*** Opening Records to use ***

Lemma after_quiet_passes_trace (k : nat) (jobs : list Job) :
  forall w wk : World E,
  after_quiet_passes k jobs w = Some wk ->
  runs_of (trace wk) = runs_of (trace w) /\
  kills_of (trace wk) = kills_of (trace w).
Proof.
  induction k as [| k IH]; simpl; intros w wk.
  - intros [= ->]. auto.
  - pose proof (poll_jobs_trace jobs (mkPoll true false []) w) as Htr.
    destruct (poll_jobs jobs (mkPoll true false []) w) as [st w1]. simpl in Htr.
    destruct (all_completed st || any_errored st); [discriminate |].
    intros Hk. apply IH in Hk. destruct Hk as [Hr Hk]. rewrite Hr, Hk.
    simpl. rewrite Htr, !runs_of_app, !kills_of_app.
    rewrite runs_of_CallStatus, kills_of_CallStatus. simpl.
    rewrite !app_nil_r. auto.
Qed.

(** More fuel does not change an answer. *)
Lemma wait_loop_more_fuel (fuel : nat) (jobs : list Job) :
  forall (w w' : World E) (o : Outcome bool) (fuel' : nat),
  wait_loop fuel jobs w = (o, w') -> o <> OutOfFuel -> fuel <= fuel' ->
  wait_loop fuel' jobs w = (o, w').
Proof.
  induction fuel as [| fuel IH]; simpl; intros w w' o fuel' Hrun Ho Hle.
  - injection Hrun as <- _. congruence.
  - destruct fuel' as [| fuel']; [lia |]. simpl.
    destruct (poll_jobs jobs (mkPoll true false []) w) as [st w1].
    destruct (all_completed st); [exact Hrun |].
    destruct (any_errored st); [exact Hrun |].
    apply (IH _ _ _ _ Hrun Ho). lia.
Qed.

Lemma run_batches_more_fuel (fuel fuel' : nat) (batches : list (list Node)) :
  forall (w w' : World E) (o : Outcome unit),
  run_batches fuel batches w = (o, w') -> o <> OutOfFuel -> fuel <= fuel' ->
  run_batches fuel' batches w = (o, w').
Proof.
  induction batches as [| b batches IH]; simpl; intros w w' o Hrun Ho Hle.
  - exact Hrun.
  - unfold bind, _execute_and_wait in *.
    destruct (wait_loop fuel (map job b) (start_jobs (map job b) w)) as [o1 w1] eqn:H1.
    assert (Ho1 : o1 <> OutOfFuel).
    { intros ->. injection Hrun as <- _. congruence. }
    rewrite (wait_loop_more_fuel _ _ _ _ _ _ H1 Ho1 Hle).
    destruct o1; [eapply IH; eauto | exact Hrun | congruence].
Qed.

Lemma run_batches_app (fuel : nat) (pre batches : list (list Node)) :
  forall w w1 : World E,
  run_batches fuel pre w = (Returned tt, w1) ->
  run_batches fuel (pre ++ batches) w = run_batches fuel batches w1.
Proof.
  induction pre as [| b pre IH]; simpl; intros w w1.
  - unfold ret. intros [= ->]. reflexivity.
  - unfold bind. destruct (_execute_and_wait fuel (map job b) w) as [[? | ? |] w0];
      try discriminate. apply IH.
Qed.

End Execution.

(** ** The run loop *)

Section Loop.
Context {E : Type} `{JobHandle E}.

Lemma run_loop_step (fuel : nat) (wf : Workflow) (m : Metadata)
    (first_run : bool) (w : World E) :
  _metadata wf = Some m -> first_run || loop wf = true ->
  run_loop (S fuel) wf first_run w =
  match run_batches fuel (topological_order m) w with
  | (Returned _, w') => run_loop fuel wf false w'
  | (Raised e, w') => (Raised e, w')
  | (OutOfFuel, w') => (OutOfFuel, w')
  end.
Proof.
  intros Hm Hcond. simpl. rewrite Hcond.
  unfold metadata_topological_order, metadata. rewrite Hm. reflexivity.
Qed.

Lemma run_loop_stops (fuel : nat) (wf : Workflow) (w : World E) :
  loop wf = false -> run_loop fuel wf false w = (Returned tt, w).
Proof. intros Hloop. destruct fuel; simpl; rewrite Hloop; reflexivity. Qed.

Lemma run_loop_first_run (fuel : nat) (wf : Workflow) (first_run : bool) (w : World E) :
  loop wf = true -> run_loop fuel wf first_run w = run_loop fuel wf true w.
Proof.
  intros Hloop. destruct fuel; simpl; rewrite Hloop, orb_true_r; reflexivity.
Qed.

(** After [n] completed passes a looping workflow is where it started: at
    the head of its loop, about to walk the batch sequence again. *)
Lemma run_loop_passes (wf : Workflow) (m : Metadata) (f : nat) :
  _metadata wf = Some m -> loop wf = true ->
  forall (n : nat) (w wn : World E),
  passes f (topological_order m) n w wn ->
  forall fuel, f <= fuel ->
  run_loop (n + fuel) wf true w = run_loop fuel wf true wn.
Proof.
  intros Hm Hloop n w wn Hpasses.
  induction Hpasses as [w | n w w1 w2 Hrun _ IH]; intros fuel Hle.
  - reflexivity.
  - simpl plus. rewrite (run_loop_step _ _ m) by auto.
    rewrite (run_batches_more_fuel f (n + fuel) _ _ _ _ Hrun) by (congruence || lia).
    rewrite run_loop_first_run by exact Hloop. apply IH. exact Hle.
Qed.

(** A pass that raises ends the run with what it raised, first pass or not. *)
Lemma run_loop_raises (wf : Workflow) (m : Metadata) (f n : nat)
    (w wn we : World E) (e : Exn) :
  _metadata wf = Some m ->
  n = 0 \/ loop wf = true ->
  passes f (topological_order m) n w wn ->
  run_batches f (topological_order m) wn = (Raised e, we) ->
  forall fuel, f < fuel ->
  run_loop (n + fuel) wf true w = (Raised e, we).
Proof.
  intros Hm Hn Hpasses Hraise fuel Hlt.
  assert (Hlast : run_loop fuel wf true wn = (Raised e, we)).
  { destruct fuel as [| fuel]; [lia |].
    rewrite (run_loop_step _ _ m) by auto.
    rewrite (run_batches_more_fuel f fuel _ _ _ _ Hraise) by (congruence || lia).
    reflexivity. }
  destruct Hn as [-> | Hloop].
  - inversion Hpasses; subst. exact Hlast.
  - rewrite (run_loop_passes wf m f Hm Hloop n w wn Hpasses) by lia. exact Hlast.
Qed.

(** ** Jobs that never report an error *)

Section NoError.
Hypothesis no_error : forall (j : Job) (e : E), is_errored (fst (job_status j e)) = false.

Lemma statuses_of_pass_no_error (jobs : list Job) :
  forall w : World E,
  existsb (fun p => is_errored (snd p)) (statuses_of_pass jobs w) = false.
Proof.
  induction jobs as [| j jobs IH]; simpl; intros w; [reflexivity |].
  unfold call_status. pose proof (no_error j (env w)) as Hj.
  destruct (job_status j (env w)) as [s e]. simpl in *. rewrite Hj. apply IH.
Qed.

Lemma wait_loop_no_error (fuel : nat) (jobs : list Job) :
  forall (w w' : World E) (e : Exn), wait_loop fuel jobs w <> (Raised e, w').
Proof.
  induction fuel as [| fuel IH]; simpl; intros w w' e; [discriminate |].
  destruct (poll_jobs_spec jobs (mkPoll true false []) w) as [_ [H2 _]].
  destruct (poll_jobs jobs (mkPoll true false []) w) as [st w1]. simpl in H2.
  rewrite statuses_of_pass_no_error in H2. rewrite H2.
  destruct (all_completed st); [discriminate | apply IH].
Qed.

Lemma run_batches_no_error (fuel : nat) (batches : list (list Node)) :
  forall (w w' : World E) (e : Exn), run_batches fuel batches w <> (Raised e, w').
Proof.
  induction batches as [| b batches IH]; simpl; intros w w' e; [discriminate |].
  unfold bind, _execute_and_wait.
  destruct (wait_loop fuel (map job b) (start_jobs (map job b) w)) as [[? | e1 |] w1] eqn:H1.
  - apply IH.
  - exfalso. exact (wait_loop_no_error _ _ _ _ _ H1).
  - discriminate.
Qed.

(** A looping workflow whose jobs never report an error gives no answer,
    however many iterations it is allowed. *)
Lemma run_loop_no_answer (wf : Workflow) (m : Metadata) :
  _metadata wf = Some m -> loop wf = true ->
  forall (fuel : nat) (first_run : bool) (w : World E),
  fst (run_loop fuel wf first_run w) = OutOfFuel.
Proof.
  intros Hm Hloop. induction fuel as [| fuel IH]; intros first_run w.
  - simpl. rewrite Hloop, orb_true_r. reflexivity.
  - rewrite (run_loop_step _ _ m) by (auto; rewrite Hloop; apply orb_true_r).
    destruct (run_batches fuel (topological_order m) w) as [[? | e |] w1] eqn:H1.
    + apply IH.
    + exfalso. exact (run_batches_no_error _ _ _ _ _ H1).
    + reflexivity.
Qed.

End NoError.

End Loop.

(** ** A computed metadata *)

Lemma compute_returned (wf wf' : Workflow) (m : Metadata) :
  _compute_workflow_metadata wf = (Returned (Some m), wf') ->
  _metadata wf = None /\ wf' = with_metadata wf (Some m) /\
  toposort (build_graph [] (jobs wf)) = Batches (topological_order m).
Proof.
  destruct (_metadata wf) as [m0 |] eqn:Hm.
  - rewrite (compute_set wf m0 Hm). discriminate.
  - rewrite (compute_unset wf Hm).
    destruct (toposort (build_graph [] (jobs wf))); cbv zeta; intros [=]; subst; auto.
Qed.

Lemma toposort_batches_acyclic (g : Graph) (bs : list (list Node)) :
  NoDup (map fst g) -> toposort g = Batches bs -> acyclic g.
Proof.
  intros Hnd Hbs n Hn.
  destruct (toposort_cyclic g Hnd (ex_intro _ n Hn)) as [r Hr]. congruence.
Qed.

(** * The claims *)

(** C1 (the code departs from the claim).  The claim: after metadata
    computation the node of every registered job is in exactly one batch and
    [metadata.nodes] holds the nodes of all registered jobs; two jobs X and
    Y without dependencies make one batch of two.  The code: a job enters
    the graph only as one end of a dependency, and [node_dict] is never
    written to.  For X and Y the computed node list, batch sequence and
    graph are all empty, and a run returns without having started a job. *)
Theorem C1_independent_jobs_are_left_out :
  let m := mkMetadata [] [] [] in
  _compute_workflow_metadata workflow_XY =
    (Returned (Some m), with_metadata workflow_XY (Some m)) /\
  forall (E : Type) (H : JobHandle E) (fuel : nat) (w : World E),
    run (S fuel) workflow_XY w = (Returned tt, with_metadata workflow_XY (Some m), w).
Proof.
  split; [reflexivity |]. intros E H fuel w. destruct fuel; reflexivity.
Qed.

(** C2.  For every workflow whose dependencies have no cycle, metadata
    computation yields a batch sequence in which, whenever the node of a job
    depends on the node of another, both nodes are in a batch and every
    batch that holds the dependency comes strictly before every batch that
    holds the dependent. *)
Theorem C2_dependency_in_earlier_batch (wf : Workflow) :
  _metadata wf = None ->
  (forall n, ~ clos_trans Node (depends_on wf) n n) ->
  exists m,
    _compute_workflow_metadata wf = (Returned (Some m), with_metadata wf (Some m)) /\
    forall a b, depends_on wf a b ->
      (exists i j, in_batch (topological_order m) i b /\
                   in_batch (topological_order m) j a) /\
      (forall i j, in_batch (topological_order m) i b ->
                   in_batch (topological_order m) j a -> i < j).
Proof.
  intros Hnone Hacyclic.
  assert (Hac : acyclic (build_graph [] (jobs wf))).
  { intros n Hn. apply (Hacyclic n). eapply clos_trans_incl; [| exact Hn].
    intros a b. apply build_graph_edge. }
  destruct (toposort_acyclic _ (build_graph_NoDup (jobs wf)) Hac) as [bs Hbs].
  exists (mkMetadata [] bs (build_graph [] (jobs wf))). split.
  - rewrite (compute_unset wf Hnone), Hbs. reflexivity.
  - intros a b Hdep. simpl.
    apply (toposort_order _ _ (build_graph_NoDup (jobs wf)) Hbs).
    apply build_graph_edge. exact Hdep.
Qed.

*** Closing Records to use ***

Starting at the line that contains "forall (fuel : nat)" and stopping after the line that contains "no cycle, metadata", write out every line exactly as it appears above, and no other line.

  forall (fuel : nat) (first_run : bool) (w : World E),
  fst (run_loop fuel wf first_run w) = OutOfFuel.
Proof.
  intros Hm Hloop. induction fuel as [| fuel IH]; intros first_run w.
  - simpl. rewrite Hloop, orb_true_r. reflexivity.
  - rewrite (run_loop_step _ _ m) by (auto; rewrite Hloop; apply orb_true_r).
    destruct (run_batches fuel (topological_order m) w) as [[? | e |] w1] eqn:H1.
    + apply IH.
    + exfalso. exact (run_batches_no_error _ _ _ _ _ H1).
    + reflexivity.
Qed.

End NoError.

End Loop.

(** ** A computed metadata *)

Lemma compute_returned (wf wf' : Workflow) (m : Metadata) :
  _compute_workflow_metadata wf = (Returned (Some m), wf') ->
  _metadata wf = None /\ wf' = with_metadata wf (Some m) /\
  toposort (build_graph [] (jobs wf)) = Batches (topological_order m).
Proof.
  destruct (_metadata wf) as [m0 |] eqn:Hm.
  - rewrite (compute_set wf m0 Hm). discriminate.
  - rewrite (compute_unset wf Hm).
    destruct (toposort (build_graph [] (jobs wf))); cbv zeta; intros [=]; subst; auto.
Qed.

Lemma toposort_batches_acyclic (g : Graph) (bs : list (list Node)) :
  NoDup (map fst g) -> toposort g = Batches bs -> acyclic g.
Proof.
  intros Hnd Hbs n Hn.
  destruct (toposort_cyclic g Hnd (ex_intro _ n Hn)) as [r Hr]. congruence.
Qed.

(** * The claims *)

(** C1 (the code departs from the claim).  The claim: after metadata
    computation the node of every registered job is in exactly one batch and
    [metadata.nodes] holds the nodes of all registered jobs; two jobs X and
    Y without dependencies make one batch of two.  The code: a job enters
    the graph only as one end of a dependency, and [node_dict] is never
    written to.  For X and Y the computed node list, batch sequence and
    graph are all empty, and a run returns without having started a job. *)
Theorem C1_independent_jobs_are_left_out :
  let m := mkMetadata [] [] [] in
  _compute_workflow_metadata workflow_XY =
    (Returned (Some m), with_metadata workflow_XY (Some m)) /\
  forall (E : Type) (H : JobHandle E) (fuel : nat) (w : World E),
    run (S fuel) workflow_XY w = (Returned tt, with_metadata workflow_XY (Some m), w).
Proof.
  split; [reflexivity |]. intros E H fuel w. destruct fuel; reflexivity.
Qed.

(** C2.  For every workflow whose dependencies have no cycle, metadata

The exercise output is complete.